> REQUIRED WORK:
Produce as output only the lines below starting at the line with "induction es as [|e es IH] using" and continuing through the line with "rewrite app_assoc in H.", each one exactly as written.

> AVAILABLE DATA:
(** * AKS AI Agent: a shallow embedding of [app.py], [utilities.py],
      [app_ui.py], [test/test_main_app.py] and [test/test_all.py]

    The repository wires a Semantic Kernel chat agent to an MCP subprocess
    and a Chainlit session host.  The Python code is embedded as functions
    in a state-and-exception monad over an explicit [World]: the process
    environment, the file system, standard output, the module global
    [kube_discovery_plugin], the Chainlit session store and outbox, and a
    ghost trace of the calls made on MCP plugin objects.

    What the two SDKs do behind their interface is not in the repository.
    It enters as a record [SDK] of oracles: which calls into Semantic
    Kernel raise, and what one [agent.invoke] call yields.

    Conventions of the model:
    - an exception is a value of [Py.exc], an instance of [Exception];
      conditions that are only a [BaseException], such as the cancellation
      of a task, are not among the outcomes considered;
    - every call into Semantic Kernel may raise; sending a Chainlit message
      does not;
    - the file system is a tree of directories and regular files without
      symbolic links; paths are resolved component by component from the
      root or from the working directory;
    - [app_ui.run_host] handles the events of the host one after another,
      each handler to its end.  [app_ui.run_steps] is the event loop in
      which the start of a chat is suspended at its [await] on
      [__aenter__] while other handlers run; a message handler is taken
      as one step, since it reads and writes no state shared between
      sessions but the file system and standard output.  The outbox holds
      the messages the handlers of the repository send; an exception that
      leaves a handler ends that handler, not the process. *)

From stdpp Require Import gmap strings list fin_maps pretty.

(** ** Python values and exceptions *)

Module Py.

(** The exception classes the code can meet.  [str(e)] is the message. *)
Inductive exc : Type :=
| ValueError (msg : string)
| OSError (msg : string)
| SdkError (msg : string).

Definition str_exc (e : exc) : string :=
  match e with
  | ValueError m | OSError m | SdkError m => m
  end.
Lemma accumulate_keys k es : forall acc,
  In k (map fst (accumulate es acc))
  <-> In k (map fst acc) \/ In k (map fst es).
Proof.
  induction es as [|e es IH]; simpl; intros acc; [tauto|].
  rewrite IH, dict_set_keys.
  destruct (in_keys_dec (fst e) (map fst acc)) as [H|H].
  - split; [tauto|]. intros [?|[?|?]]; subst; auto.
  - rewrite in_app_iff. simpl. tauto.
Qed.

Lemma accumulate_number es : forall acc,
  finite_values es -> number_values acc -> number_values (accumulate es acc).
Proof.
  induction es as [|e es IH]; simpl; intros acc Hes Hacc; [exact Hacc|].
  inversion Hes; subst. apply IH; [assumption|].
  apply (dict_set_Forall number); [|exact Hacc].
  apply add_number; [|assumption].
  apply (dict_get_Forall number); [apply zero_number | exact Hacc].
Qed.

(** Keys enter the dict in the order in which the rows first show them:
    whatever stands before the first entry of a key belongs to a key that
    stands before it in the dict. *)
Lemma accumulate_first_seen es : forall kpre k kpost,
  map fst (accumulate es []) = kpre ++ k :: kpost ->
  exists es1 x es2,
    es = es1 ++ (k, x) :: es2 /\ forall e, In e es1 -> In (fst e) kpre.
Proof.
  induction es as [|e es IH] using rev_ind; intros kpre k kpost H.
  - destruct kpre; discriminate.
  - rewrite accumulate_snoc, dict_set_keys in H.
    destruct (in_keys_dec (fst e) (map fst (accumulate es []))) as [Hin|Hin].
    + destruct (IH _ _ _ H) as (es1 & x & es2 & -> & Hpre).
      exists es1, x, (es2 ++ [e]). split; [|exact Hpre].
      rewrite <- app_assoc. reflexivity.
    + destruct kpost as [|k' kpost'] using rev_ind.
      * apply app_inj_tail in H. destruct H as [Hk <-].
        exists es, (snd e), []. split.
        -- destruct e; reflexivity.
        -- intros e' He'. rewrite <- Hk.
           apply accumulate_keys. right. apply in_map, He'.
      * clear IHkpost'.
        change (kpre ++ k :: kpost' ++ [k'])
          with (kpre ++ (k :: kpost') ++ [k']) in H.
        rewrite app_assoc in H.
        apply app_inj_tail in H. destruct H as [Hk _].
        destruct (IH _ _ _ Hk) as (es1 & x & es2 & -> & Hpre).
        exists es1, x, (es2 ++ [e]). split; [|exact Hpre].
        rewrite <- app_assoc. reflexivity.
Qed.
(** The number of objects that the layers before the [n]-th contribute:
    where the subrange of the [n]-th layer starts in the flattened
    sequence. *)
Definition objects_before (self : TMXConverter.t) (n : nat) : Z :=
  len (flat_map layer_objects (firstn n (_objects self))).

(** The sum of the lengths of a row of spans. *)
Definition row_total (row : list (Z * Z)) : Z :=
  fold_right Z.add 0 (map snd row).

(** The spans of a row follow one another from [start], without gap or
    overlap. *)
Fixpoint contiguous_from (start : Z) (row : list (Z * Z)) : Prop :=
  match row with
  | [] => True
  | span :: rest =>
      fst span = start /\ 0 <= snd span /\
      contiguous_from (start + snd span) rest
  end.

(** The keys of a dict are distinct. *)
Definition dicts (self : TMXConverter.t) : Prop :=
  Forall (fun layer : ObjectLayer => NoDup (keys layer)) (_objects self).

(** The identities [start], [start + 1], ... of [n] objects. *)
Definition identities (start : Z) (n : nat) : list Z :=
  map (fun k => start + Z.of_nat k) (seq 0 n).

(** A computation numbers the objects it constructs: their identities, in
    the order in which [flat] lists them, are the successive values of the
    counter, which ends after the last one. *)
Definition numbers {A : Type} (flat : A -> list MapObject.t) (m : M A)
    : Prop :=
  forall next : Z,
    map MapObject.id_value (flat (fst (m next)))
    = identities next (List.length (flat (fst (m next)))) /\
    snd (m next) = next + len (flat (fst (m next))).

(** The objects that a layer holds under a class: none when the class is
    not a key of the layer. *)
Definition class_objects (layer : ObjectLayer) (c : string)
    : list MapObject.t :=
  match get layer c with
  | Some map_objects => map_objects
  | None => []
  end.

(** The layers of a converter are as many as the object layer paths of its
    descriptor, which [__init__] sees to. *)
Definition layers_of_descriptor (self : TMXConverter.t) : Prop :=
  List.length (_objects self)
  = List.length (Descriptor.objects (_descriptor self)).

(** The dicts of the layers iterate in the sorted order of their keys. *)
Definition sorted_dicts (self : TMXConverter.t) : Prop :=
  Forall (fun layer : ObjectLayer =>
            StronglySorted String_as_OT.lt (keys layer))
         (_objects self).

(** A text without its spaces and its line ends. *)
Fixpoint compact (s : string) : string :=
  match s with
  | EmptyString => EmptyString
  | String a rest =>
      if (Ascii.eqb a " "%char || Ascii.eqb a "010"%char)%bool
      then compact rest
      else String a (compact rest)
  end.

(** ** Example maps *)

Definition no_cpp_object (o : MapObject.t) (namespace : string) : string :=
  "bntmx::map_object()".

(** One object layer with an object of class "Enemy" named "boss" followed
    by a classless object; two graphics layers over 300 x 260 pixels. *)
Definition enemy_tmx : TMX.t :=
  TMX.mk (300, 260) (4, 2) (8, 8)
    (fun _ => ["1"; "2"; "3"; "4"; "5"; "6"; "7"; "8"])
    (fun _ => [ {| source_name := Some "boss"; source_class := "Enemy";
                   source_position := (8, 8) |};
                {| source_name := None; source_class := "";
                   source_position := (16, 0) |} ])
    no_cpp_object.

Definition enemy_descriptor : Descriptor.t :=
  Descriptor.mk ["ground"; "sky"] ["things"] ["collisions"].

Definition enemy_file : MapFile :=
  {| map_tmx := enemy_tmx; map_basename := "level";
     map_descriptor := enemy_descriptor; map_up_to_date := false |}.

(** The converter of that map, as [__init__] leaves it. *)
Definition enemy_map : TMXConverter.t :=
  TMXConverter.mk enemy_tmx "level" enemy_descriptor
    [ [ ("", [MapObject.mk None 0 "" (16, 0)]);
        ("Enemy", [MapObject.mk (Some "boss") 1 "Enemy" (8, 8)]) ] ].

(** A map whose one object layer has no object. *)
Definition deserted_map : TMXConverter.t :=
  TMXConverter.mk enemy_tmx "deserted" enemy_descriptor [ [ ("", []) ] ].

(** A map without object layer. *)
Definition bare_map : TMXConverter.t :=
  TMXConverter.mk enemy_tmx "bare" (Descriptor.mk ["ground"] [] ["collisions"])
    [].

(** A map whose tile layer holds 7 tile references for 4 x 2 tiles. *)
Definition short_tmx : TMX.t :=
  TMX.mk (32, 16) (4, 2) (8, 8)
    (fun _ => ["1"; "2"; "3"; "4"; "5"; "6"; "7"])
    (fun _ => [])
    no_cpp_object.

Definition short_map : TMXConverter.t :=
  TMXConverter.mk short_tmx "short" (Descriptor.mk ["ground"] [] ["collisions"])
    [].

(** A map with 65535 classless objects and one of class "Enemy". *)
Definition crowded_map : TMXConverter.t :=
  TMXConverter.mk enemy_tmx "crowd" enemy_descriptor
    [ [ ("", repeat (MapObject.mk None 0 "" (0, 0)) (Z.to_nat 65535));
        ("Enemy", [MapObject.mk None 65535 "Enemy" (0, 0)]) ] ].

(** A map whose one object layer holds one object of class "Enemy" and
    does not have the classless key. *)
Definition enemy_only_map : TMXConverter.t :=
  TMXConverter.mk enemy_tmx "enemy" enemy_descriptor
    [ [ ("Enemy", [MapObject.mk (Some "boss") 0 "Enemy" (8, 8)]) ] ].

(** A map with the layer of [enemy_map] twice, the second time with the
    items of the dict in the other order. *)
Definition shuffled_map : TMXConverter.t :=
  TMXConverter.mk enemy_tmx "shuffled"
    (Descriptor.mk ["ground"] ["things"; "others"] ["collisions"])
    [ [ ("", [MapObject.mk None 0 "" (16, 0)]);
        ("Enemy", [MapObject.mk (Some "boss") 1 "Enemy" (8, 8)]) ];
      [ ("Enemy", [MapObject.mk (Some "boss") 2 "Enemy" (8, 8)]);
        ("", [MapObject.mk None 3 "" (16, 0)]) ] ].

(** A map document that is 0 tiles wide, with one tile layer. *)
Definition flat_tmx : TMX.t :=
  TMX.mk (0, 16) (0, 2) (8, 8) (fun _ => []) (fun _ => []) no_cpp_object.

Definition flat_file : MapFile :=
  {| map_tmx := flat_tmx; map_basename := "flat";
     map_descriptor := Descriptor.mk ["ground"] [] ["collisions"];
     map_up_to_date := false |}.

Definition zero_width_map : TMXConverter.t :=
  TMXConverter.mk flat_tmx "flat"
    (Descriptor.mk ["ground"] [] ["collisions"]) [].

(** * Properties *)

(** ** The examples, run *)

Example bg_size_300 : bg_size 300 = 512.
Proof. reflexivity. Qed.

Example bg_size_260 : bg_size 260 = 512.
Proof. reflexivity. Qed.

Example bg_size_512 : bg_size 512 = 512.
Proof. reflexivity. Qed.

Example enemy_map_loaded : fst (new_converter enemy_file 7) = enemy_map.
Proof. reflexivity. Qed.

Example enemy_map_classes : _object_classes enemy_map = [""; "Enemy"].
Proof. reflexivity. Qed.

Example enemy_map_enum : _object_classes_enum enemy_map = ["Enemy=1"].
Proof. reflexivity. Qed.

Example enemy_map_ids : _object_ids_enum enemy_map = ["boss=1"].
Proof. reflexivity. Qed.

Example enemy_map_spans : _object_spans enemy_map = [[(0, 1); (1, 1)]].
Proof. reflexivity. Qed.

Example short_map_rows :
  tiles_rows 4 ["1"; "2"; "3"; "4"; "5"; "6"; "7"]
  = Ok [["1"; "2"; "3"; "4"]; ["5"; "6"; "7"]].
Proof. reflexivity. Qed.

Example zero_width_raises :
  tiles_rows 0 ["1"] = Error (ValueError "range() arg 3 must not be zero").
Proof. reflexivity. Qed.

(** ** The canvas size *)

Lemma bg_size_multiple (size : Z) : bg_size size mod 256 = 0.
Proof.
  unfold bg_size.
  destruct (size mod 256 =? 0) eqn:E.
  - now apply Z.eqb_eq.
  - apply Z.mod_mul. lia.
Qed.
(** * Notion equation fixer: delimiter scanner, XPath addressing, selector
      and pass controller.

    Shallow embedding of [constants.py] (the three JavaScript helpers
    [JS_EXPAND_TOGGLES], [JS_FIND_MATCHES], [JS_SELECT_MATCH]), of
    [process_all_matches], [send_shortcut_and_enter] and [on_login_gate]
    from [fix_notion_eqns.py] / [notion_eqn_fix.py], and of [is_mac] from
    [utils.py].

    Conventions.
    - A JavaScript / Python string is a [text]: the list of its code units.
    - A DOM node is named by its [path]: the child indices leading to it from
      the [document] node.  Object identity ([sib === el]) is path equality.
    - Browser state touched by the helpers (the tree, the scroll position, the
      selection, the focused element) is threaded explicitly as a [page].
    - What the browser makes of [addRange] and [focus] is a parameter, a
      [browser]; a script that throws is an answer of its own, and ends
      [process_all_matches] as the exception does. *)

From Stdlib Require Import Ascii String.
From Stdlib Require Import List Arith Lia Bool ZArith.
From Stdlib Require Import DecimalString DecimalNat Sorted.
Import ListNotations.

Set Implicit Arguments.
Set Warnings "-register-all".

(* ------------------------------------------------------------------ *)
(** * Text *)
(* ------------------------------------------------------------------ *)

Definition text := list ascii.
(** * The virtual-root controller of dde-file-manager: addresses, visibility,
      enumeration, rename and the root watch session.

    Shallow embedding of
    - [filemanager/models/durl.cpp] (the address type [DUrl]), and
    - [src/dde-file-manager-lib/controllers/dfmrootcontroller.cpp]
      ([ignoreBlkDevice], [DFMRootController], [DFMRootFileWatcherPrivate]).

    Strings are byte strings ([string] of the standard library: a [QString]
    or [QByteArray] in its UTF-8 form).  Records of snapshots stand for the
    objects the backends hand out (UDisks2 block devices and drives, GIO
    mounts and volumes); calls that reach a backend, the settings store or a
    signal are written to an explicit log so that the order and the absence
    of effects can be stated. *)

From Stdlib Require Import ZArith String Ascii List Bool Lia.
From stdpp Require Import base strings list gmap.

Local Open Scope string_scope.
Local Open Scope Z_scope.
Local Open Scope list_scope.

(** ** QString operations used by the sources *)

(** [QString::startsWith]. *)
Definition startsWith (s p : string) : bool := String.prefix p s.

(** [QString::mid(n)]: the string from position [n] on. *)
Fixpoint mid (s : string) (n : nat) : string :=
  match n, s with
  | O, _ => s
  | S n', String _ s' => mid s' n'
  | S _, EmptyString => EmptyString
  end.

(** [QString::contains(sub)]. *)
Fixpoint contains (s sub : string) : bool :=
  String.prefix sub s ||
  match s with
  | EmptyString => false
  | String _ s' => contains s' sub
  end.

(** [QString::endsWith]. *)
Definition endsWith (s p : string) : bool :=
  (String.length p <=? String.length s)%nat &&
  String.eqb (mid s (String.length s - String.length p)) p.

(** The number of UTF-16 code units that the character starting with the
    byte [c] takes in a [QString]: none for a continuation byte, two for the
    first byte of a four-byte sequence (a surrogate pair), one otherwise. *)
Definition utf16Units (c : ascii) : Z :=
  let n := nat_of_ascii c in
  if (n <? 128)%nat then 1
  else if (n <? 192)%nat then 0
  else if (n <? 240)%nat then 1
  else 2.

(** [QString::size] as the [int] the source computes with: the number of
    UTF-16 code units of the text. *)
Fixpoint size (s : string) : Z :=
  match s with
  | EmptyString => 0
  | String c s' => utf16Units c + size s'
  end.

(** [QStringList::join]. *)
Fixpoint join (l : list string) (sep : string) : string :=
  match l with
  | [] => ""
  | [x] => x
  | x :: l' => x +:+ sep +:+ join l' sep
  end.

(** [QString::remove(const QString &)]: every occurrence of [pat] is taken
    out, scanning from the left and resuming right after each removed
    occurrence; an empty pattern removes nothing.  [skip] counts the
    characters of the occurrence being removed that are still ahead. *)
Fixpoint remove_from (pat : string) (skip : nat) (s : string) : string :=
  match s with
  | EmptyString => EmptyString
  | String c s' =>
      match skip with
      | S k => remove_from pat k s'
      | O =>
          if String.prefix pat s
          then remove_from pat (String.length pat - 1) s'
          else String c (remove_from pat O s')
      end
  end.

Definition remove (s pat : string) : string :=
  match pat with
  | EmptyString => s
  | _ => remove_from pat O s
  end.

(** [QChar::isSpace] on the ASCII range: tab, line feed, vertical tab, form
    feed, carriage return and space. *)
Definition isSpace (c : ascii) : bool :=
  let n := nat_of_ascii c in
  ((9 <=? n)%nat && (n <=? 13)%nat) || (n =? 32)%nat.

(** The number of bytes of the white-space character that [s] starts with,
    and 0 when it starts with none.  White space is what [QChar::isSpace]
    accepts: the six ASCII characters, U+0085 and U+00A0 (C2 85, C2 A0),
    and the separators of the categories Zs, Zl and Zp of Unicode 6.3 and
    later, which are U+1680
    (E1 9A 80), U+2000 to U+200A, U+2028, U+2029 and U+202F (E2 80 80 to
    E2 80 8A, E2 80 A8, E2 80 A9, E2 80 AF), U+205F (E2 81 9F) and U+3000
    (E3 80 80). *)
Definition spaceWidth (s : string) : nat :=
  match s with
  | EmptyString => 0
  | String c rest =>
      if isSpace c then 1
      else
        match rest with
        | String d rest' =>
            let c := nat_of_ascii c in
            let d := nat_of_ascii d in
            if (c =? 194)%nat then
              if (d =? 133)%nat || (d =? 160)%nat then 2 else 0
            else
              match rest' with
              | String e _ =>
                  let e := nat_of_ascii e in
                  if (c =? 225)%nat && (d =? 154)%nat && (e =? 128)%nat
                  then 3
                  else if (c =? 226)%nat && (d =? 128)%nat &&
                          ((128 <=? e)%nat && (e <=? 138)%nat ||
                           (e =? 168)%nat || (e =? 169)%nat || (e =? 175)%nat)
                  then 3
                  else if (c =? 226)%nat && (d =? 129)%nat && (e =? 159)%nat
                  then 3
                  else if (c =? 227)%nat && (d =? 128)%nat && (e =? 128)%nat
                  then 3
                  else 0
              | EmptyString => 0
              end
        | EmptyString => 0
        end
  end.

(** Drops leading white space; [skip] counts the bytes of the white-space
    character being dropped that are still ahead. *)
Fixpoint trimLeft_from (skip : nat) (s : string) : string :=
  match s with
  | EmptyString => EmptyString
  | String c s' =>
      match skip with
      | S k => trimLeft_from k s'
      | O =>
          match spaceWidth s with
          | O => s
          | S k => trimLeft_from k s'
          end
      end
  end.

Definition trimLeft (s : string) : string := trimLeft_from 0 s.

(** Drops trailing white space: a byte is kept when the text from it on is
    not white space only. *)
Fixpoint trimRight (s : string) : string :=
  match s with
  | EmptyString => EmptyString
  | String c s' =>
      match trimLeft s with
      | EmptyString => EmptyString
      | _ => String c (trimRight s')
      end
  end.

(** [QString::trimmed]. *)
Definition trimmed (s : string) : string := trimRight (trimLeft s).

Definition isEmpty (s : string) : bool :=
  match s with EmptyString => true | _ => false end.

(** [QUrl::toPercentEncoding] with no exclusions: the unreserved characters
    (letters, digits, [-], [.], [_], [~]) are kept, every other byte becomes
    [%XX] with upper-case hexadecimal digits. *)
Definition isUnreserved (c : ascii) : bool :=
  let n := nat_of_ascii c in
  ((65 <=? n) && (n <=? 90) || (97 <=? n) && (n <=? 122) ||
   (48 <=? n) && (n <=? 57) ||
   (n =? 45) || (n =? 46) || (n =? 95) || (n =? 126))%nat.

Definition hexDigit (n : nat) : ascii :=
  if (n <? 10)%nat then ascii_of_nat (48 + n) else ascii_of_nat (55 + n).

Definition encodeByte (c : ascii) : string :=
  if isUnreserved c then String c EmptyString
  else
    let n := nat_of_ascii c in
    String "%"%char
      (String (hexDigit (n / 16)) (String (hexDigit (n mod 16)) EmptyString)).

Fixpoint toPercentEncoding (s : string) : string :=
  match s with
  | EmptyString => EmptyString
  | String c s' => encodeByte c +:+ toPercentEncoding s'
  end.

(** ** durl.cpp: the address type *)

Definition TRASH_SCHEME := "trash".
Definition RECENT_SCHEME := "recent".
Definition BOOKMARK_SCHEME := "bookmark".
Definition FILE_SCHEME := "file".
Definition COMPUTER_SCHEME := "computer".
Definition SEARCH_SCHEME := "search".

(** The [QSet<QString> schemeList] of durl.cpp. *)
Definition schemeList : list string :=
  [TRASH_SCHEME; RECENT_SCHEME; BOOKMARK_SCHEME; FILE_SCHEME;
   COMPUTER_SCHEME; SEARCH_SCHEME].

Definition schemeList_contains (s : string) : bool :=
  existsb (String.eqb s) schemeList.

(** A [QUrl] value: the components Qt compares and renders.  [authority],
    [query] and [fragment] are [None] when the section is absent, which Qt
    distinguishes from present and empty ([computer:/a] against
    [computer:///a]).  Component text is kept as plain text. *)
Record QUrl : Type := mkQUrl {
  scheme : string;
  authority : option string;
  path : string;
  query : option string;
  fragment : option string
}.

> ANSWER BOX:
  induction es as [|e es IH] using rev_ind; intros kpre k kpost H.
  - destruct kpre; discriminate.
  - rewrite accumulate_snoc, dict_set_keys in H.
    destruct (in_keys_dec (fst e) (map fst (accumulate es []))) as [Hin|Hin].
    + destruct (IH _ _ _ H) as (es1 & x & es2 & -> & Hpre).
      exists es1, x, (es2 ++ [e]). split; [|exact Hpre].
      rewrite <- app_assoc. reflexivity.
    + destruct kpost as [|k' kpost'] using rev_ind.
      * apply app_inj_tail in H. destruct H as [Hk <-].
        exists es, (snd e), []. split.
        -- destruct e; reflexivity.
        -- intros e' He'. rewrite <- Hk.
           apply accumulate_keys. right. apply in_map, He'.
      * clear IHkpost'.
        change (kpre ++ k :: kpost' ++ [k'])
          with (kpre ++ (k :: kpost') ++ [k']) in H.
        rewrite app_assoc in H.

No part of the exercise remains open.